I did worry at first whether the other clients could eat it, as most are at higher risk of choking. However, apparently the staff were able to sufficiently blend the cake so that it was edible by everyone.

If we were having coffee, I’d tell you that this week was quite a good one in the walking department. I got in over 10K steps almost everyday. That one day that I didn’t reach my goal, I really should have looked at my Fitbit, since I needed only like 100 more steps to reach it.
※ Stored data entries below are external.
Lemma front_fold_behind u p ss st r :
  ss <> [] -> Forall good ss ->
  front_fold dm (front_init u) ss = Some st ->
  front_finish dm u p st = Some r ->
  Forall (fun s => is_front_image r s \/ is_behind dm r s) ss.
Proof.
  intros Hne Hg Hf Hr.
  assert (HI : Inv st (rev ss ++ [])) by (eapply Inv_fold; eauto using Inv_init).
  rewrite app_nil_r in HI.
  apply Forall_rev in Hg.
  assert (Hne' : rev ss <> []).
  { intros E. apply Hne. rewrite <- (rev_involutive ss), E. reflexivity. }
  pose proof (Inv_finish u p _ _ _ HI Hne' Hg Hr) as H.
  apply Forall_rev in H. now rewrite rev_involutive in H.
Qed.
End Behind.

(** ** Samples of one geometry *)

Lemma object_of_id_In (ss : list sample) (s : sample) :
  consistent ss -> In s ss -> object_of_id ss (s_id s) = s_o s.
Proof.
  intros Hc Hs. unfold object_of_id.
  destruct (find _ ss) as [s'|] eqn:E.
  - apply find_some in E as [H1 H2]. apply Z.eqb_eq in H2. now apply Hc.
  - apply find_none with (x := s) in E; [|assumption].
    now rewrite Z.eqb_refl in E.
Qed.

Lemma good_of_consistent (dm : material_type D) (ss : list sample) :
  consistent ss ->
  Forall (fun s => 0 <= s_id s) ss -> Forall (defined_sample dm) ss ->
  Forall (good dm (object_of_id ss)) ss.
Proof.
  intros Hc Hid Hd. rewrite Forall_forall in *. intros s Hs.
  destruct (Hd s Hs) as [Hm Hv]. unfold good, M.
  rewrite object_of_id_In by assumption. auto.
Qed.

(** ** The slots hold samples *)

Section Slots.
Variable dm : material_type D.

(** The first slot holds the sample [s]. *)
Definition slot1_from (st : front_state) (s : sample) : Prop :=
  o1 st = s_o s /\ shiftby1 st = s_shiftby s /\ id1 st = s_id s /\
  mat1 st = sample_material dm (s_o s).

Definition slot2_from (st : front_state) (s : sample) : Prop :=
  o2 st = s_o s /\ shiftby2 st = s_shiftby s /\ id2 st = s_id s /\
  mat2 st = sample_material dm (s_o s).

(** A slot that is not empty holds one of the samples seen, and after a first
    sample the first slot is not empty. *)
Definition Slots (st : front_state) (seen : list sample) : Prop :=
  (seen <> [] -> id1 st <> -1) /\
  (id1 st <> -1 -> exists s, In s seen /\ slot1_from st s) /\
  (id2 st <> -1 -> exists s, In s seen /\ slot2_from st s).

Lemma Slots_init u : Slots (front_init u) [].
Proof. unfold Slots. simpl. intuition congruence. Qed.

Lemma Slots_weaken st seen s :
  Slots st seen -> id1 st <> -1 -> Slots st (s :: seen).
Proof.
  intros (_ & H1 & H2) Hn. split; [auto|]. split; intros H;
    [destruct (H1 H) as (x & ? & ?) | destruct (H2 H) as (x & ? & ?)];
    exists x; simpl; auto.
Qed.

Lemma Slots_step st seen s st' :
  Slots st seen -> s_id s <> -1 ->
  front_update dm st s = Some st' -> Slots st' (s :: seen).
Proof.
  intros HS Hid Hu. apply front_update_case in Hu.
  destruct Hu as [Hd | He | Hn Hc | Hn1 Hn2 Hc].
  - apply Slots_weaken; [assumption|]. destruct HS as (H0 & _ & H2).
    destruct Hd as [[Hd _]|[Hd _]]; [congruence|].
    assert (E2 : id2 st <> -1) by congruence.
    destruct (H2 E2) as (x & Hx & _). apply H0. intros ->. contradiction.
  - destruct HS as (_ & _ & H2). split; [auto|]. split; simpl.
    + intros _. exists s. unfold slot1_from. simpl. auto.
    + intros H. destruct (H2 H) as (x & ? & ?). exists x. auto.
  - destruct HS as (_ & H1 & _). split; [auto|]. split; simpl.
    + intros H. destruct (H1 H) as (x & ? & ?). exists x. auto.
    + intros _. exists s. unfold slot2_from. simpl. auto.
  - now apply Slots_weaken.
Qed.

Lemma Slots_fold ss st seen st' :
  Slots st seen -> Forall (fun s => s_id s <> -1) ss ->
  front_fold dm st ss = Some st' -> Slots st' (rev ss ++ seen).
Proof.
  revert st seen. induction ss as [|s ss IH]; intros st seen HS Hid; simpl.
  - now intros [= <-].
  - inv Hid. destruct (front_update dm st s) as [st1|] eqn:Hu; [|discriminate].
    intros Hf. rewrite <- app_assoc. simpl. eapply IH; eauto using Slots_step.
Qed.

(** After the loop over the samples [ss] the slots hold samples of [ss]. *)
Lemma Slots_loop u ss st :
  Forall (fun s => s_id s <> -1) ss ->
  front_fold dm (front_init u) ss = Some st ->
  (ss <> [] -> id1 st <> -1) /\
  (id1 st <> -1 -> exists s, In s ss /\ slot1_from st s) /\
  (id2 st <> -1 -> exists s, In s ss /\ slot2_from st s).
Proof.
  intros Hid Hf.
  destruct (Slots_fold ss _ _ _ (Slots_init u) Hid Hf) as (H0 & H1 & H2).
  rewrite app_nil_r in *. split; [|split].
  - intros Hne. apply H0. intros E. apply Hne.
    rewrite <- (rev_involutive ss), E. reflexivity.
  - intros H. destruct (H1 H) as (x & Hx & ?). exists x.
    split; [now apply in_rev | assumption].
  - intros H. destruct (H2 H) as (x & Hx & ?). exists x.
    split; [now apply in_rev | assumption].
Qed.
End Slots.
If we were having coffee, I’d tell you that, at the recommendation of one of the community psychiatric nurses at the mental health team, I’ve been taking my phone with me whenever I go on walks. We were discussing my grief about my vision loss and the wonders of technology and she suggested I take more pictures on my walks. Last Tuesday, I took a picture of the cows in a nearby field.

Cows in a Field

If we were having coffee, lastly I would share that I sadly haven’t been too creative lately. I tried to create a necklace this morning, but found out midway through it that I didn’t have enough of a certain kind of beads that I needed for it. I didn’t want to start redesigning it all over again, so will do that at some later point.

Overall, this week wasn’t too intense, other than Wednesday. It was a pretty good week.

How have you been?

An Eventful Wednesday

Hi everyone on this Wednesday evening. The weather was beautiful today. It was cold in the morning, but sunny and about 21°C in the afternoon.

This morning, I had an appointment with my community psychiatric nurse. I hadn’t seen her in four weeks, as two weeks ago she had had to cancel due to a crisis situation. This time, I was able to talk through some of my struggles. I vented some of my grief with respect to my blindness. I ended on a positive note though, sharing the wonders of VoiceOver Recognition.

At 1PM, I had a quick dental check-up. The dentist comes to our day center four times a year for these, so I didn’t have to travel. Thankfully, all was well and I was literally gone within minutes.

Then I had a talk with my support coordinator about my upcoming care plan review. We had to discuss my risk inventory. This is a long list of possible risks someone can experience, such as of choking, falling, epileptic seizures, aggression, etc. With each box, the staff have to tick of “Yes” or “No” and if yes, elaborate on the risk. I disagreed with several “No” answers, but then my support coordinator explained that this is within the current care situation. For example, there is no risk to my personal hygiene because my staff are there to help me with this.

I did get my coordinator to add a “Yes” to risks re social media use because my Internet use can often trigger me and lead to meltdowns. I did ascertain that these risk assessments are not necessarily associated with restrictive measures. In other words, just because there’s a risk associated with my Internet use, doesn’t mean they need to restrict my online activity.

Later, I realized there really needs to be a “Yes” in the box on risks associated with overweight too. I had said this at the meeting but my coordinator had said that since I don’t suffer with sores due to fat or the like, there’s no risk. I do feel there is, given that my BMI is above 30 and I need support in maintaining a healthy’ish diet.

I went on three walks this afternoon and evening. On my way back from one of them, my one-on-one asked me whether I wanted to photograph the chickens near the day center. A client at another care home here has always wanted to have chickens and he finally got his wish granted a few weeks ago.

Unfortunately, only one of them lays eggs so far. The guy whose chickens these are says the other one’s crest needs to get redder before she will lay eggs. My husband said it might actually be a rooster though. I hope not.